(* ===== verification/MailScreens.v ===== *)
(** * The private-mail screens (src/menu/mail.go)

    Inbox, reading, composing with CC and the member directory; and
    [reportUser], which the boards use too. *)

From S2P Require Import Prelude GoStrings GoTime Vault Sql Users Credentials Mail Input Screen Login World Widgets.

Section MailScreens.
Context `{Crypto, Env}.
#[local] Open Scope go_scope.

Definition reportUser (targetID : Z) (context : bytes) : flow () :=
  h ← handle targetID;
  draw (ask_green (CRLF ++ str "Report " ++ h ++ str " to the SysOp. Describe the problem: ")) ;;
  l ← try_readLine;
  match l with
  | None => mret ()
  | Some note =>
      u ← ask me; t ← time_now;
      r ← exec (λ b, let '(r, x) := Reports_File (db_users b) (ID u) targetID context note t (db_reports b) in
                     (r, put_reports x b));
      match r with
      | Err _ => draw (ColorLine Red (str "could not file report"))
      | Ok _ =>
          h ← handle targetID; activity (str "report-user") h ;;
          draw (ColorLine Cyan (str "Report filed. A SysOp will review it.")) ;; anyKey_
      end
  end.

(** One letter to every recipient. *)
Fixpoint deliver (toIDs : list Z) (subject body : bytes) (sent : Z) : flow Z :=
  match toIDs with
  | [] => mret sent
  | toID :: rest =>
      u ← ask me; t ← time_now; n1 ← random; n2 ← random;
      r ← exec (λ b, let '(r, x) := Mail_Send vault (db_users b) (ID u) toID subject body t n1 n2 (db_mail b) in
                     (r, put_mail x b));
      match r with
      | Err e => draw (ColorLine Red (str "could not send to one recipient: " ++ err_text e)) ;; deliver rest subject body sent
      | Ok _ => deliver rest subject body (sent + 1)
      end
  end.

Definition sendToMany (toIDs : list Z) (presetSubject : bytes) : flow () :=
  match toIDs with
  | [] => mret ()
  | _ =>
      subject ← (if beq presetSubject [] then draw (ask_green (str "Subject: ")) ;; readLine else mret presetSubject);
      if beq (TrimSpace subject) [] then mret ()
      else
        draw (Line (str "Enter your message. End with a single '.' on its own line.")) ;;
        lines ← readBody;
        sent ← deliver toIDs subject (Join lines [10]) 0;
        activity (str "send-mail") [] ;;
        draw (if 1 <? sent then ColorLine Cyan (str "Mail sent to " ++ Itoa sent ++ str " recipients.")
              else ColorLine Cyan (str "Mail sent."))
  end.

Definition sendMail (toID : Z) (presetSubject : bytes) : flow () := sendToMany [toID] presetSubject.

Definition directory_row (x : Z * User) : flow () :=
  draw (number x.1 >> Color White >> SafePrint (Handle x.2) >> Reset >> Print CRLF).

Definition lookupUser (filter : bytes) : flow (option User) :=
  all ← query_or_fail (λ b, Users_ListByStatus vault StatusApproved (db_users b));
  u ← ask me;
  let filter := lower (TrimSpace filter) in
  let dir := List.filter (λ m, negb (ID m =? ID u) && (beq filter [] || Contains (lower (Handle m)) filter)) all in
  match dir with
  | [] =>
      draw (ColorLine Red (if beq filter [] then str "no other members to message yet"
                           else str "no members match " ++ [34] ++ filter ++ [34])) ;;
      anyKey_ ;; mret None
  | _ =>
      forever (λ page,
        let '(lo, hi, pages) := pageWindow (len dir) page in
        let page := clampPage page pages in
        draw (Clear >> heading Cyan (str "Member Directory") (str "----------------")) ;;
        for_each directory_row (window lo hi dir) ;;
        draw (pageFooter page pages >> ask_green (CRLF ++ str "[#] pick  [>]/[<] page  [Q] cancel: ")) ;;
        in_ ← readLine;
        let in_ := TrimSpace in_ in
        if quits in_ then mret (inr None)
        else if beq in_ [62] then mret (inl (page + 1))
        else if beq in_ [60] then mret (inl (page - 1))
        else match pick in_ dir with Some m => mret (inr (Some m)) | None => mret (inl page) end) 0
  end.

(** [strings.ReplaceAll(entry, "*", "")] *)
Definition drop_stars (s : bytes) : bytes := List.filter (λ b, negb (b =? 42)) s.

Definition resolveRecipient (entry : bytes) : flow (option User) :=
  let entry := TrimSpace entry in
  if beq entry [] then mret None
  else if beq entry [63] then lookupUser []
  else if Contains entry [42] then lookupUser (drop_stars entry)
  else
    r ← query (λ b, Users_ByHandle vault entry (db_users b));
    match r with
    | Err _ => draw (ColorLine Red (str "no such user — type ? to browse or use * to search")) ;; mret None
    | Ok m => mret (Some m)
    end.

Definition pickRecipient : flow (option User) :=
  draw (Print CRLF >> ask_green (str "To (handle, ? to browse, * to search): ")) ;;
  to ← readLine; resolveRecipient to.

Definition pickCC (toID : Z) : flow (list Z) :=
  u ← ask me;
  forever (λ st, let '(seen, out_) := st : gset Z * list Z in
    draw (ask_green (str "CC (handle, ? to browse, * to search, blank to finish): ")) ;;
    entry ← readLine;
    if beq (TrimSpace entry) [] then mret (inr out_)
    else
      r ← resolveRecipient entry;
      match r with
      | None => mret (inl (seen, out_))
      | Some m =>
          if bool_decide (ID m ∈ seen) then mret (inl (seen, out_))
          else draw (ColorLine Cyan (str "CC: " ++ Handle m ++ str " added.")) ;;
               mret (inl ({[ID m]} ∪ seen, out_ ++ [ID m]))
      end) ({[ID u]} ∪ {[toID]} : gset Z, []).

Definition composeMail : flow () :=
  r ← pickRecipient;
  match r with
  | None => mret ()
  | Some m => cc ← pickCC (ID m); sendToMany (ID m :: cc) []
  end.

Definition block_author (target : Z) (done_text : bytes) : flow () :=
  u ← ask me; t ← time_now;
  r ← exec (λ b, let '(r, x) := Blocks_Block (db_users b) (ID u) target t (db_blocks b) in (r, put_blocks x b));
  match r with
  | Err _ => draw (ColorLine Red (str "could not block"))
  | Ok _ => h ← handle target; activity (str "block-user") h ;; draw (ColorLine Cyan done_text) ;; anyKey_
  end.

Definition readMail (id : Z) : flow () :=
  u ← ask me; t ← time_now;
  r ← exec (λ b, let '(r, x) := Mail_Get vault id (ID u) t (db_mail b) in (r, put_mail x b));
  match r with
  | Err _ => mret ()
  | Ok m =>
      h ← handle (FromID m);
      draw (Clear >> Color Cyan >> Print (str "Subject: ") >> SafePrint (MailSubject m) >> Print CRLF >> Reset >>
            Print (str "From: " ++ h ++ str "   " ++ fmt_minute (SentAt m) ++ CRLF ++ CRLF) >> SafePrint (MailBody m) >>
            Print CRLF >> ask_green (CRLF ++ str "[R]eply  [D]elete  [B]lock sender  re[P]ort  [Q]uit: ")) ;;
      key ← readKey;
      let k := toLower key in
      if k =? 114 then sendMail (FromID m) (str "re: " ++ MailSubject m)
      else if k =? 100 then
        r ← exec (λ b, let '(r, x) := Mail_Delete (PID m) (ID u) (db_mail b) in (r, put_mail x b));
        match r with
        | Err _ => draw (ColorLine Red (str "could not delete"))
        | Ok _ => activity (str "delete-mail") [] ;; draw (ColorLine Cyan (CRLF ++ str "Deleted.")) ;; anyKey_
        end
      else if k =? 98 then block_author (FromID m) (CRLF ++ str "Blocked. You won't see their mail or posts.")
      else if k =? 112 then reportUser (FromID m) (str "mail #" ++ Itoa (PID m))
      else mret ()
  end.

Definition inbox_row (x : Z * PrivateMessage) : flow () :=
  let m := x.2 in
  let new := is_null (ReadAt m) in
  draw (number x.1 >> Color (if new then Magenta else White) >>
        Print (str "[" ++ (if new then str "NEW" else str "   ") ++ str "] ") >> SafePrint (firstLine (MailSubject m)) >> Reset) ;;
  h ← handle (FromID m);
  draw (Print (str "  — from " ++ h ++ str ", " ++ fmt_date (SentAt m) ++ CRLF)).

Definition RunMail : flow () :=
  newHandleCache ;;
  forever (λ page,
    draw (Clear >> heading Cyan (str "Private Mail") (str "------------")) ;;
    u ← ask me;
    all ← query_or_fail (λ b, Mail_Inbox vault (ID u) (db_mail b));
    blocked ← query (λ b, Blocks_BlockedSet (ID u) (db_blocks b));
    let inbox := List.filter (λ m, negb (bool_decide (FromID m ∈ blocked))) all in
    let '(lo, hi, pages) := pageWindow (len inbox) page in
    let page := clampPage page pages in
    draw (match inbox with [] => Line (str "  (your inbox is empty)") | _ => id end) ;;
    for_each inbox_row (window lo hi inbox) ;;
    draw (pageFooter page pages >> ask_green (CRLF ++ str "[#] read  [C]ompose  [Q]uit: ")) ;;
    in_ ← readLine;
    let in_ := TrimSpace in_ in
    if quits in_ then mret (inr ())
    else if beq in_ [62] then mret (inl (page + 1))
    else if beq in_ [60] then mret (inl (page - 1))
    else if fold_is 99 in_ then composeMail ;; mret (inl page)
    else match pick in_ inbox with
         | Some m => readMail (PID m) ;; mret (inl page)
         | None => mret (inl page)
         end) 0.

(** ** Termination *)

Lemma tame_reportUser id c : tame (reportUser id c).
Proof. unfold reportUser. tame. Qed.

Lemma tame_deliver l s b n : tame (deliver l s b n).
Proof. revert n. induction l as [|x l IH]; intros n; cbn [deliver]; [tame|]. tame; apply IH. Qed.

Lemma tame_sendToMany l s : tame (sendToMany l s).
Proof. unfold sendToMany. pose proof tame_deliver. tame. Qed.

Lemma tame_lookupUser f : tame (lookupUser f).
Proof. unfold lookupUser, directory_row. tame. Qed.

Lemma tame_resolveRecipient e : tame (resolveRecipient e).
Proof. unfold resolveRecipient. pose proof tame_lookupUser. tame. Qed.

Lemma tame_composeMail : tame composeMail.
Proof.
  unfold composeMail, pickRecipient, pickCC. pose proof tame_resolveRecipient. pose proof tame_sendToMany. tame.
Qed.

Lemma tame_block_author t d : tame (block_author t d).
Proof. unfold block_author. tame. Qed.

Lemma tame_readMail id : tame (readMail id).
Proof.
  unfold readMail, sendMail. pose proof tame_sendToMany. pose proof tame_block_author. pose proof tame_reportUser. tame.
Qed.

Lemma tame_RunMail : tame RunMail.
Proof. unfold RunMail, inbox_row. pose proof tame_composeMail. pose proof tame_readMail. tame. Qed.
End MailScreens.

#[export] Hint Resolve tame_reportUser tame_block_author tame_RunMail : tame.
================================
* _YOUR INSTRUCTIONS_:
The response must consist solely of the lines from the top of the records through the line holding "[] => mret sent", copied word for word.

* _OUTPUT FOR THIS EXERCISE_:
(* ===== verification/MailScreens.v ===== *)
(** * The private-mail screens (src/menu/mail.go)

    Inbox, reading, composing with CC and the member directory; and
    [reportUser], which the boards use too. *)

From S2P Require Import Prelude GoStrings GoTime Vault Sql Users Credentials Mail Input Screen Login World Widgets.

Section MailScreens.
Context `{Crypto, Env}.
#[local] Open Scope go_scope.

Definition reportUser (targetID : Z) (context : bytes) : flow () :=
  h ← handle targetID;
  draw (ask_green (CRLF ++ str "Report " ++ h ++ str " to the SysOp. Describe the problem: ")) ;;
  l ← try_readLine;
  match l with
  | None => mret ()
  | Some note =>
      u ← ask me; t ← time_now;
      r ← exec (λ b, let '(r, x) := Reports_File (db_users b) (ID u) targetID context note t (db_reports b) in
                     (r, put_reports x b));
      match r with
      | Err _ => draw (ColorLine Red (str "could not file report"))
      | Ok _ =>
          h ← handle targetID; activity (str "report-user") h ;;
          draw (ColorLine Cyan (str "Report filed. A SysOp will review it.")) ;; anyKey_
      end
  end.

(** One letter to every recipient. *)
Fixpoint deliver (toIDs : list Z) (subject body : bytes) (sent : Z) : flow Z :=
  match toIDs with
  | [] => mret sent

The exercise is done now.